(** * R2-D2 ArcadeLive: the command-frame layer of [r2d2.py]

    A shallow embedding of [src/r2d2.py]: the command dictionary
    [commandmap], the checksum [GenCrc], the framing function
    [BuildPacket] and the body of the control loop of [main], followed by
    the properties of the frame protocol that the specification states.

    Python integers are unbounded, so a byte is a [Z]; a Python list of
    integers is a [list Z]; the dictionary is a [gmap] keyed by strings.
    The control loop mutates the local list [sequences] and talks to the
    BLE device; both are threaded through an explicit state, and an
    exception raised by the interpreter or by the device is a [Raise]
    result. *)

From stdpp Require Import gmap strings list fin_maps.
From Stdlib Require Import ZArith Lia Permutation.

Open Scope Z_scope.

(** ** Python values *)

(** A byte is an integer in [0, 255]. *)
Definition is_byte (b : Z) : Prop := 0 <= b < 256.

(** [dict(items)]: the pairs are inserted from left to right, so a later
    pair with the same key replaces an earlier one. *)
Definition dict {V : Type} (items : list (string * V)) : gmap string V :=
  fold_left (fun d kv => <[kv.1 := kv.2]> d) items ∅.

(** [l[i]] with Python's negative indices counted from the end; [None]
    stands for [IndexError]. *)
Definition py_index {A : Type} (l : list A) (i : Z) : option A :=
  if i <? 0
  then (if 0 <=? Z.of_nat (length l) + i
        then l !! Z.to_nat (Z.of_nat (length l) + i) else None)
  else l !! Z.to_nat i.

* * *

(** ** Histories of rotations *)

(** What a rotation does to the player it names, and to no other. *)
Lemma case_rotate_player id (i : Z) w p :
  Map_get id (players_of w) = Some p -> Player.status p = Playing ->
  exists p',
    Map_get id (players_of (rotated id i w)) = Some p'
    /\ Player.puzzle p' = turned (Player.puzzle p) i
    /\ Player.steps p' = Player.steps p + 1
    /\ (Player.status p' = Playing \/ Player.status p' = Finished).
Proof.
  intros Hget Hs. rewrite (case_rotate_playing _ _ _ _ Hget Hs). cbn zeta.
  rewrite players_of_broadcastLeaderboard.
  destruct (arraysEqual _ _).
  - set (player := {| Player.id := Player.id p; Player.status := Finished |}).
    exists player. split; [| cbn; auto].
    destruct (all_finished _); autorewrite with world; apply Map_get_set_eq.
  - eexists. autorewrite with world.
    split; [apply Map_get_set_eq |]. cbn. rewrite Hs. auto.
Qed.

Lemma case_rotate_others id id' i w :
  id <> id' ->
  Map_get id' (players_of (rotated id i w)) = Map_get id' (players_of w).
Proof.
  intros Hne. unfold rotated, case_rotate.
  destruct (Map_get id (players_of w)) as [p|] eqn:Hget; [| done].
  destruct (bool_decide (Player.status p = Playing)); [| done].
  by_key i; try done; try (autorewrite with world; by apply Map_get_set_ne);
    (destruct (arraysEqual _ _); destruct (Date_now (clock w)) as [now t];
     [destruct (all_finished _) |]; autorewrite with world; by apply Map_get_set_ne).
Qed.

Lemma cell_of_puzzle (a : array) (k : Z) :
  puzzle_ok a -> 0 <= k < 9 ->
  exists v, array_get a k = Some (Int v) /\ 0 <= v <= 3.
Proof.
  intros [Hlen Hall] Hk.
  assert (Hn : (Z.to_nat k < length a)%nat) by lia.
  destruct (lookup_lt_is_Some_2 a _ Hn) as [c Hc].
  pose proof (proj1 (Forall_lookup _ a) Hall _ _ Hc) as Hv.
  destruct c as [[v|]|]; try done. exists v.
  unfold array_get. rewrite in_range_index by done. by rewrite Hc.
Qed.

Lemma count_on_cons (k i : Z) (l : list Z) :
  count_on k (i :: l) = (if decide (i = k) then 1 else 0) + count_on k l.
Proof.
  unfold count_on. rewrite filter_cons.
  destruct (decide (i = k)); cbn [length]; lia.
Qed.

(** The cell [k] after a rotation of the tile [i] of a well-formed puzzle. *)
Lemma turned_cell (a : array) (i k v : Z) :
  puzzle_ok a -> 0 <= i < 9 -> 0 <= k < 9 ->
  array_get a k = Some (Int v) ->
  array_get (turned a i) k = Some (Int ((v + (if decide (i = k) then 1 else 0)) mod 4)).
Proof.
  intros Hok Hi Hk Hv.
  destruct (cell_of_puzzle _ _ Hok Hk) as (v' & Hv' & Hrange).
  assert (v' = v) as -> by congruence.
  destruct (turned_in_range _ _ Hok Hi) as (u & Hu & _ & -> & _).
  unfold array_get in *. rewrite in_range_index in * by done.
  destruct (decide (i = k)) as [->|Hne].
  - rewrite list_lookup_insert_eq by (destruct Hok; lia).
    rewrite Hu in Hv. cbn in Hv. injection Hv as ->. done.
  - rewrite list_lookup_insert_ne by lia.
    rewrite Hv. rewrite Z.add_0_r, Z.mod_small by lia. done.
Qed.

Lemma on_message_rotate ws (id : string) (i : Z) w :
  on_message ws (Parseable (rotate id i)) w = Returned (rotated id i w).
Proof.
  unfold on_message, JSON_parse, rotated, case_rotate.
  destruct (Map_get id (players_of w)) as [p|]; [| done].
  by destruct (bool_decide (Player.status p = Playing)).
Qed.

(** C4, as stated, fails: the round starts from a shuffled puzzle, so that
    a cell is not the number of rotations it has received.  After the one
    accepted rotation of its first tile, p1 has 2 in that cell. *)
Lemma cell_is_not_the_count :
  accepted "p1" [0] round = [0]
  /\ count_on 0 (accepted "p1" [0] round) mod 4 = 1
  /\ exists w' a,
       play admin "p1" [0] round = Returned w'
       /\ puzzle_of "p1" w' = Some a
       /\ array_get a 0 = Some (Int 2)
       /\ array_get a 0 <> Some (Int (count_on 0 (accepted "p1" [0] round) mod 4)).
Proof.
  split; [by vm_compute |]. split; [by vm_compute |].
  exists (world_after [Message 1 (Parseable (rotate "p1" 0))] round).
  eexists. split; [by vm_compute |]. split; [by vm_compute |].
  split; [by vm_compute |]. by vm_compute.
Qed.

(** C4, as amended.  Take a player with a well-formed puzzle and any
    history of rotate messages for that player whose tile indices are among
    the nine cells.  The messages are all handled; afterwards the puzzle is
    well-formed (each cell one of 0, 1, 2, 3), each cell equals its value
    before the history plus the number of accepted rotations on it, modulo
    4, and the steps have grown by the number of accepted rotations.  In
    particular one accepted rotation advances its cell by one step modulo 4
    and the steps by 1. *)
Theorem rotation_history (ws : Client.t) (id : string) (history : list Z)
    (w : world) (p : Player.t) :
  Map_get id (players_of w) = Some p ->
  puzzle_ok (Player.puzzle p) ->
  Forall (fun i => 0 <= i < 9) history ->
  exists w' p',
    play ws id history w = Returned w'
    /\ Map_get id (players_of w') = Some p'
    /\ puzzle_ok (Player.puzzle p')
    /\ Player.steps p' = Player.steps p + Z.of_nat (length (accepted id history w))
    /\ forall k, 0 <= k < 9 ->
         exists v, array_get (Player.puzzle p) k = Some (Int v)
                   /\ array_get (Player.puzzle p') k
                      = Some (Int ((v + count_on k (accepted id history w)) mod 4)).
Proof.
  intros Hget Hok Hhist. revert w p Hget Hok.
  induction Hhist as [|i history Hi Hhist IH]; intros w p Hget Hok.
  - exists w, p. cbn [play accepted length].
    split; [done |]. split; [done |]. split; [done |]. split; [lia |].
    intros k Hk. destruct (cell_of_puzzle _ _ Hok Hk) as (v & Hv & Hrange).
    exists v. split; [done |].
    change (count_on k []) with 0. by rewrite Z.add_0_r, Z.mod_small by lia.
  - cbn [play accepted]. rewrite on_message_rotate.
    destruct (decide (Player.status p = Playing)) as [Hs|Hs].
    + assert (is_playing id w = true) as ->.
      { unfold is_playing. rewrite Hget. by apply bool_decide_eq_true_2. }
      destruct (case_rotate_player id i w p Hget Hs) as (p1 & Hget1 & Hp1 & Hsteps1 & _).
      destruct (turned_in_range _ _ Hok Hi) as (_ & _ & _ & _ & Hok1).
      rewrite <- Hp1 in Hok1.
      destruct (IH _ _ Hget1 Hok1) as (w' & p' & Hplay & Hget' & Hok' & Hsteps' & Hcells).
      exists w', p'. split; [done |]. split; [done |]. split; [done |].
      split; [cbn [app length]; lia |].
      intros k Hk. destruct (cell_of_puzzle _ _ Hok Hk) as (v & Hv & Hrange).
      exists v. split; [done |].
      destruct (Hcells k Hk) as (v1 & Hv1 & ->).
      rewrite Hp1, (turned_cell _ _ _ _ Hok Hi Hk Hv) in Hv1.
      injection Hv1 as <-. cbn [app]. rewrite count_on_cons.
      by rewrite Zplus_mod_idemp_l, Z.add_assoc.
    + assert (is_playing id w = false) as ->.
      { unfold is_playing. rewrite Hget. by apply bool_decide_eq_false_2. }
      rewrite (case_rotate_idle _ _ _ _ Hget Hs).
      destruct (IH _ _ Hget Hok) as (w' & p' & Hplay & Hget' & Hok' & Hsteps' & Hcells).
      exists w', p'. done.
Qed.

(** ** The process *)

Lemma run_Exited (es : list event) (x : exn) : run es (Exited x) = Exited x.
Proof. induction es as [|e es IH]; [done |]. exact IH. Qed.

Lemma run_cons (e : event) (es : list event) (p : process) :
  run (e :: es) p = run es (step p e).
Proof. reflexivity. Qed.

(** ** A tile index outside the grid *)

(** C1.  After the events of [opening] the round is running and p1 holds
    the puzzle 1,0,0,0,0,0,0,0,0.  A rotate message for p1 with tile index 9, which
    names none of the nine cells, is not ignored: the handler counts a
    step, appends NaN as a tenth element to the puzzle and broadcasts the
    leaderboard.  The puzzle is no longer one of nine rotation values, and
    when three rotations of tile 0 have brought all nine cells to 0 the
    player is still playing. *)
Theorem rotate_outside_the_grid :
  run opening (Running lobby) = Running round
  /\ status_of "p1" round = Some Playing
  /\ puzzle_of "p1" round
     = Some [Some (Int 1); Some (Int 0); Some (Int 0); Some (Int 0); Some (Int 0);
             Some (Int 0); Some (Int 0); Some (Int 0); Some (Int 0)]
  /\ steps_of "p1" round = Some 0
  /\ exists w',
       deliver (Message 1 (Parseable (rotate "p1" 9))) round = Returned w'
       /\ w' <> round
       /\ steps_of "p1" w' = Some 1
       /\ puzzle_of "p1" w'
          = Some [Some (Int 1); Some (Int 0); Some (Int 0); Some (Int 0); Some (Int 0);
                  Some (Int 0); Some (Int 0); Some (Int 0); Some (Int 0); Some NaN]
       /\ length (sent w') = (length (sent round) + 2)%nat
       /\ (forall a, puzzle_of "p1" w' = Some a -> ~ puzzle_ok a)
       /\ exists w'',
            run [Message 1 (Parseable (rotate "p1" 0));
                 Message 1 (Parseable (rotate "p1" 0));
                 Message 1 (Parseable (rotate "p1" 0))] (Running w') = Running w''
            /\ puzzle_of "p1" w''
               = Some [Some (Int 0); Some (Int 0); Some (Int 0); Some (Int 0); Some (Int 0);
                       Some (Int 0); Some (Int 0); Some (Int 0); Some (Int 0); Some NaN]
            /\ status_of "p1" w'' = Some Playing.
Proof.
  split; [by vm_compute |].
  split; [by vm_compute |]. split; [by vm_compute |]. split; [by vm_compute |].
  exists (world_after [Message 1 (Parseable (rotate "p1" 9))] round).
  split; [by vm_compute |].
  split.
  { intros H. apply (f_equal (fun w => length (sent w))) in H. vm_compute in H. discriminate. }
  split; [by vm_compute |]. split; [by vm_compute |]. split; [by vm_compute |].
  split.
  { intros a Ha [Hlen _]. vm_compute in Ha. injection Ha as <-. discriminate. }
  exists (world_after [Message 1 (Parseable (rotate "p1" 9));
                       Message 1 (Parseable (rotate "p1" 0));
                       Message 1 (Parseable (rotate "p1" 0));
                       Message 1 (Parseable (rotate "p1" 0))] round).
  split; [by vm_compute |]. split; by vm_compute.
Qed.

* * *

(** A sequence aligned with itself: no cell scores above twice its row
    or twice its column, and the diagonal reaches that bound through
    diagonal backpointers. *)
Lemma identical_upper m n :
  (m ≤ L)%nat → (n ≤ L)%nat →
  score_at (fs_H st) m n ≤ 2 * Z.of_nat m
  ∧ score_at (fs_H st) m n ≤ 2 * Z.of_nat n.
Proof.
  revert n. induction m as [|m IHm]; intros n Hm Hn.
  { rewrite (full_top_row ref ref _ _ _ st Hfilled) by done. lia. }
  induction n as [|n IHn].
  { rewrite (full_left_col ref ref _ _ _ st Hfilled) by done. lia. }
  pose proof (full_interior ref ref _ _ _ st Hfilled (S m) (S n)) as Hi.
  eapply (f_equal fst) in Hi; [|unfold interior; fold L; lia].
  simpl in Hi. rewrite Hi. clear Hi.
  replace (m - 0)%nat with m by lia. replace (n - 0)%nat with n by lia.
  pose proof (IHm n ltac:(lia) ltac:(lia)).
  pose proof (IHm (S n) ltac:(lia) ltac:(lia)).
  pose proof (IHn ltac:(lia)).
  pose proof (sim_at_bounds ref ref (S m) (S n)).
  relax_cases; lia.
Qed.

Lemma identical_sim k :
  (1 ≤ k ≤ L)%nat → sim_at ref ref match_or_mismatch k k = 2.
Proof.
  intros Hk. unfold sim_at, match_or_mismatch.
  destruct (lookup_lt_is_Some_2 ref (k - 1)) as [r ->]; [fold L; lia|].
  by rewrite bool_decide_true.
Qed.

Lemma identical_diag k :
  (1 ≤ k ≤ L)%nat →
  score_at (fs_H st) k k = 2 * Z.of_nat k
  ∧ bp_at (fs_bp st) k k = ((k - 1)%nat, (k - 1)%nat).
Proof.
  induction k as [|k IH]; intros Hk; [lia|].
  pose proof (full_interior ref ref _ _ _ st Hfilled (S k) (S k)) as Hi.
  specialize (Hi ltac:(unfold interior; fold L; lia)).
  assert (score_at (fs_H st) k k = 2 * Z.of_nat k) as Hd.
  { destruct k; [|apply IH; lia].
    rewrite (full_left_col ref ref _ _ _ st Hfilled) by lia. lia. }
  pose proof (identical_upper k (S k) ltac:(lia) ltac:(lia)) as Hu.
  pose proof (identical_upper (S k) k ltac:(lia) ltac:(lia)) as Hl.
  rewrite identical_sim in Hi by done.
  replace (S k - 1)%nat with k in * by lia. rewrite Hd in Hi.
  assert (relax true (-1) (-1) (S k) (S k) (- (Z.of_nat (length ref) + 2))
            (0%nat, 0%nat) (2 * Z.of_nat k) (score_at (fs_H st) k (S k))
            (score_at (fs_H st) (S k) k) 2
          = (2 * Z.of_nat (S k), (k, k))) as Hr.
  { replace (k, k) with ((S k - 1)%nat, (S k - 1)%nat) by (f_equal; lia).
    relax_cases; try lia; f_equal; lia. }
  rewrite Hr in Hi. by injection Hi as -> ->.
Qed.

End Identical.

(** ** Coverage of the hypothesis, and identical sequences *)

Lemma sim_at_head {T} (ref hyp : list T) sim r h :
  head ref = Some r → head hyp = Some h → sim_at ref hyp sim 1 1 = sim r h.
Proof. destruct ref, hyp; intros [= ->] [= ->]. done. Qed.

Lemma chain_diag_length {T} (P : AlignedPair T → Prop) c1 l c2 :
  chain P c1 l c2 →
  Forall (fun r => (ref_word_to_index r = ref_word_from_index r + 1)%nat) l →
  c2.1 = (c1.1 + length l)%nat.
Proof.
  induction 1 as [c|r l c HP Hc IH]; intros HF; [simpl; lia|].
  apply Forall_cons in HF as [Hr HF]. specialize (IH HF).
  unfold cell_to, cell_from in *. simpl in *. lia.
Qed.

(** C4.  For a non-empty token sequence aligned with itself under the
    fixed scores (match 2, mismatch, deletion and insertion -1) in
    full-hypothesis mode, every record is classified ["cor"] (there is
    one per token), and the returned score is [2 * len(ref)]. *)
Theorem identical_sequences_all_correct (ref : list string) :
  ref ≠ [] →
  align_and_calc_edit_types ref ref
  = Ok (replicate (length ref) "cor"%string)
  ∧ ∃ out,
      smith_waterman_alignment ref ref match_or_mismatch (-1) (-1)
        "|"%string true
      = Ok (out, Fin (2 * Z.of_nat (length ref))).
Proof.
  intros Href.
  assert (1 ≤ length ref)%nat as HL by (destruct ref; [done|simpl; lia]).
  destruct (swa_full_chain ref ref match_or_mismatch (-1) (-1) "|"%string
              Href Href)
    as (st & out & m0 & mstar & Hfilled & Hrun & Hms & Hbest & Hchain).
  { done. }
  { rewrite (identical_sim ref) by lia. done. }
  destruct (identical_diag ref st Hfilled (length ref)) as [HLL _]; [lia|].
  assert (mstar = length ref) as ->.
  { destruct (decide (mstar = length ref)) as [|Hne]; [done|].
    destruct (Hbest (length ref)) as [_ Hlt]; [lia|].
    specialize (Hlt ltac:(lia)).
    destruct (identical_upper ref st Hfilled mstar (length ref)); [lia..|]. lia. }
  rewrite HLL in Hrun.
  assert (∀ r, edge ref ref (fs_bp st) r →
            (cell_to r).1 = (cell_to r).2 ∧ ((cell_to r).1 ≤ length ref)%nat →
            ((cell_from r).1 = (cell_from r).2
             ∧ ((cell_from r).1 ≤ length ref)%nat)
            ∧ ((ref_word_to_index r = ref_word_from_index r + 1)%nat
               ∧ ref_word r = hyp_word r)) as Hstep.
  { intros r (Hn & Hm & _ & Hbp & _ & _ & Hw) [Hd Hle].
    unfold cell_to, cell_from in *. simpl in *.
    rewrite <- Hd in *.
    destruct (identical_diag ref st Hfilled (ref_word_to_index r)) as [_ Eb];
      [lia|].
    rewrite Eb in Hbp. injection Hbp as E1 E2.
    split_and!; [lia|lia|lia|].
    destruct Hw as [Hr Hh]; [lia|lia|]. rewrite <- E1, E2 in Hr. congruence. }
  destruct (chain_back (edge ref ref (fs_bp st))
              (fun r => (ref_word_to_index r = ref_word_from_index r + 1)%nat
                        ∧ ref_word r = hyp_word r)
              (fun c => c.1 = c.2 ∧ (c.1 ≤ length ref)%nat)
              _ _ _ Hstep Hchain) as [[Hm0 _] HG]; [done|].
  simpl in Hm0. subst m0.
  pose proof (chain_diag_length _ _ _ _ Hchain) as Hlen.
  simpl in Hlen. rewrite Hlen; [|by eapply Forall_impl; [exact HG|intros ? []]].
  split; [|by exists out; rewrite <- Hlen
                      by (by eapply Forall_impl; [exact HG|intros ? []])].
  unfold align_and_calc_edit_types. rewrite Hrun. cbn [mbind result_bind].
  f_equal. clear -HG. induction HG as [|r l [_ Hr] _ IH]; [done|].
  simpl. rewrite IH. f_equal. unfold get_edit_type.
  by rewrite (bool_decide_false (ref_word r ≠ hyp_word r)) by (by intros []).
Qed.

▶ [Exercise description]
Go through the material above and output exactly the lines from the one containing "(** * R2-D2 ArcadeLive: the" through the one containing "[commandmap], the checksum".

▶ [Response to this exercise]
(** * R2-D2 ArcadeLive: the command-frame layer of [r2d2.py]

    A shallow embedding of [src/r2d2.py]: the command dictionary
    [commandmap], the checksum [GenCrc], the framing function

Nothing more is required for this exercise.